22 Nisan 2009 Çarşamba

DØD SNØ (Dead Snow)

Yandaki afişde de gördüğümüz üzer, kanlar içinde bir elektrikli testere, bir SS subayının parçalanmış kafası, karlar içerisindeki fonda da zombi cemiyetine yeni katılan nazi zombiler. Gerçi daha önce de görmüş gibiyim bu tip zombileri ama tam olarak anımsayamadım. İşin özü; karşımızda 2009 Sundance Film Festivali'nin de seçkisinde yer almış olan Norveç yapımı bir zombi filmi. Geçmiş senelerde yapılmış olan Fritt Vilt (Cold prey) serisini saymazsak Norveç'den çıkan nadir korku! filmlerinden.

"Dead Snow", çoğu korku filminde de karşılaştığımız gibi, bir grup genç arkadaşın "Bu hafta nerde ölsek ki?" gibisinden bir düşünceyle, Norveç'in karlı dağlarına doğru yaptıkları yolculukla açılıyor. Tıp öğrencisi olan bu genç dimağlar kartopu oynamak, biraz kayak yapmak ve olabildiğince sosisli sandwich yiyebilmek için, bir arkadaşlarının dağ evine doğru gitmektedirler. Norveç'in karlı dağ manzaraları arasından evimize doğru giderken kendi aralarında korku filmi muhabbetleri de çevirmekten geri durmuyorlar. (bu esnada film de yavaş yavaş kendi ciddiyetini ortaya koyuyor ve bizleri nelerin beklediğinin işaretini alttan alttan veriyor.) Gecenin ilerleyen saatlerinde bulundukları muhitin esrarengiz bilen adamı "Çayınız kahveniz yok mudur gençler?" diyerekten arkadaşlarımızın kapısını çalıyor ve ufak da bir hikaye anlatıyor.
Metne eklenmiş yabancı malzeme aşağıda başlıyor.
Lemma for_each_choose_total : forall l s,
  (exists x, for_each l chooseFace_body s = Done x []) \/
  for_each l chooseFace_body s = Undefined.
Proof.
  induction l as [|i l IH]; intros s; cbn [for_each].
  - left. eexists. reflexivity.
  - unfold mbind.
    destruct (chooseFace_body_total i s) as [(s' & E)|E]; rewrite E;
      [|right; reflexivity].
    cbn [obind fst snd].
    destruct (IH s') as [(x & E')|E']; rewrite E';
      [left; eexists|right]; reflexivity.
Qed.

Lemma chooseFace_total s :
  (exists x, chooseFace s = Done x []) \/ chooseFace s = Undefined.
Proof.
  unfold chooseFace, mbind, modify, gets. cbn [obind oret fst snd app].
  destruct (for_each_choose_total
              (seq 1 (length (openfaces (set_chosenFace 0 s)) - 1))
              (set_chosenFace 0 s)) as [([[] s'] & E)|E]; rewrite E;
    [left; eexists|right]; reflexivity.
Qed.

(** ** The drivers *)

Lemma planar_run_deterministic MAX orc c d1 r1 :
  PlanarMain.run MAX orc c d1 r1 ->
  forall d2 r2, PlanarMain.run MAX orc c d2 r2 -> d1 = d2 /\ r1 = r2.
Proof.
  induction 1 as [c d E | c c' d d' r E _ IH]; intros d2 r2 H2;
    inversion H2 as [? ? E2 | ? c2 ? ? ? E2 H2']; subst;
    rewrite E in E2; try discriminate.
  - injection E2 as <-. auto.
  - injection E2 as <- <-. destruct (IH _ _ H2') as [<- <-]. auto.
Qed.

Lemma fast_run_deterministic MAX orc c d1 r1 :
  FastMain.run MAX orc c d1 r1 ->
  forall d2 r2, FastMain.run MAX orc c d2 r2 -> d1 = d2 /\ r1 = r2.
Proof.
  induction 1 as [c d E | c c' d d' r E _ IH]; intros d2 r2 H2;
    inversion H2 as [? ? E2 | ? c2 ? ? ? E2 H2']; subst;
    rewrite E in E2; try discriminate.
  - injection E2 as <-. auto.
  - injection E2 as <- <-. destruct (IH _ _ H2') as [<- <-]. auto.
Qed.

Lemma planar_main_loop_run MAX orc : forall fuel c r d,
  PlanarMain.main_loop MAX orc fuel c = Done (Some r) d ->
  PlanarMain.run MAX orc c d r.
Proof.
  induction fuel as [|fuel IH]; intros c r d H; cbn [PlanarMain.main_loop] in H;
    [discriminate|].
  apply obind_Done in H. destruct H as ([c'|] & d1 & d2 & E & H & ->).
  - apply PlanarMain.run_turn with c'; auto.
  - injection H as <- <-. rewrite app_nil_r. now apply PlanarMain.run_break.
Qed.

Lemma fast_main_loop_run MAX orc : forall fuel c r d,
  FastMain.main_loop MAX orc fuel c = Done (Some r) d ->
  FastMain.run MAX orc c d r.
Proof.
  induction fuel as [|fuel IH]; intros c r d H; cbn [FastMain.main_loop] in H;
    [discriminate|].
  apply obind_Done in H. destruct H as ([c'|] & d1 & d2 & E & H & ->).
  - apply FastMain.run_turn with c'; auto.
  - injection H as <- <-. rewrite app_nil_r. now apply FastMain.run_break.
Qed.

Lemma sizecheck_open_Done s : forall os a r d,
  sizecheck_open s os a = Done r d -> d = [].
Proof.
  induction os as [|o os IH]; intros a r d E; cbn [sizecheck_open] in E.
  - now injection E as _ <-.
  - apply obind_Done in E. destruct E as (F & e1 & e2 & E1 & E & ->).
    apply (get_Done []) in E1. destruct E1 as (_ & _ & ->).
    destruct (5 <? length F); [now injection E as _ <-|].
    now apply IH in E.
Qed.

Lemma sizecheck_Done tu s b d : sizecheck tu s = Done b d -> d = [].
Proof.
  unfold sizecheck.
  destruct (sizecheck_faces (faces s) facesoflen0) as [a|]; [|now intros [= _ <-]].
  intros H. apply obind_Done in H. destruct H as (r & d1 & d2 & E & H & ->).
  apply sizecheck_open_Done in E. subst d1.
  destruct r as [a'|]; [|now injection H as _ <-].
  destruct (_ || _); [now injection H as _ <-|].
  apply obind_Done in H. destruct H as (? & e1 & e2 & E1 & H & ->).
  apply assert_Done in E1. subst. now injection H as _ <-.
Qed.

(** C5, as the specification states it, fails on [planar.cc]: with
    [MAX_FACES = 6] the 17th turn of the loop applies move 1, which leaves
    three open faces; the stack holds 2 states, which is not more than
    [MAX_FACES - 4]; the prune test succeeds; and yet the driver
    backtracks, because of the test of lines 760-766. *)
Lemma planar_backtracks_by_symmetry :
  PlanarMain.turns 6 (failing_nauty 0) 16 PlanarMain.init = Done (Some config_16) [] /\
  PlanarMain.loop_body 6 (failing_nauty 0) config_16 = Done (Some config_17) [] /\
  addEdges0 Planar (set_medgadd 1 seed_5) = Done (tt, PlanarMain.G config_17) [] /\
  PlanarMain.pop config_17 = true /\
  openfaces (PlanarMain.G config_17) <> [] /\
  ~ (6 - 4 < length (PlanarMain.graphStack config_17)) /\
  length (openfaces (PlanarMain.G config_17)) <> 1 /\
  sizecheck Planar (PlanarMain.G config_17) = Done true [].
Proof.
  repeat split; try (vm_compute; reflexivity); cbn; try lia; discriminate.
Qed.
Zombi nedir?, nazi nedir?, bu zombiler neden gelecektir gibisinden. Sonrası da malumunuz, gençlerin rahat durmaması, sevişmesi, harama el sürmesi ve olayların gelişmesi.

Son yıllarda oldukça revaşda olan korku filmi parodileri arasında benim için en başarılılarından biri diyebilirim Dead Snow için. Böyle bir düşünceye kapılmamdaki en önemli unsur filmin yönetmeni Tommy Wirkola'nın tam bir korku filmi tutkunu olması ve bunu da filmin diyaloglarına olabildiğince yansıtmış olması. Bunun yanında korku filmi klasiklerinden enstanteneleri çok iyi bir şekilde yerleştirerek hoş göndermeler yapması da cabası. (13. cuma, Evil Dead, Braindead t-shirt'ü gibi) Diğer tarafdan yönetmenin korku sineması (kokru parodi) adına yeni birşeyler getirme amacı olmadığını da fazlasıyla hissettirmesi filmi sorgulamadan izlememizi sağlıyor.

Zombi ihtiva eden bir korku parodisi dediğimizde en önemli unsurlardan birisi de tabii ki kesme, biçme, parçalama sahneleri. Bazı makyajlar göze batsa da kovalamaca ve yakalamacaların kareografileri oldukça başarılı kotarılmış. Kan revan unsurlarının da fazlasıyla Braindead'den feyz aldığı gözden kaçmıyor. Önceki Kill Bill parodisi tadında çektiği filminde de olduğu gibi absürd komedi sahneleri konusundaki başarısını bu filmde de gösterirken yeni yapımlarında neler yapacağı konusunda da heyecen yaratıyor.

Genelde Amerikalı kardeşlerimiz tarafından ele alınan zombi mevzusunun diğer milletler tarafından da ele alınmasının zombi dünyası açısından umut verici olduğunu düşünüorum. Özellikler geçenlerde izlediğim ingiliz aksanlı 4-5 bölümlük Dead Set serisinden sonra Norveçli kardeşlerimizin de böyle bir yapım izlemek farklı bir tat bıraktı bende. Bir korku filmi tutkunuysanız eğer; izleyin, eğlenin, tadını çıkarın derim ben bu film için.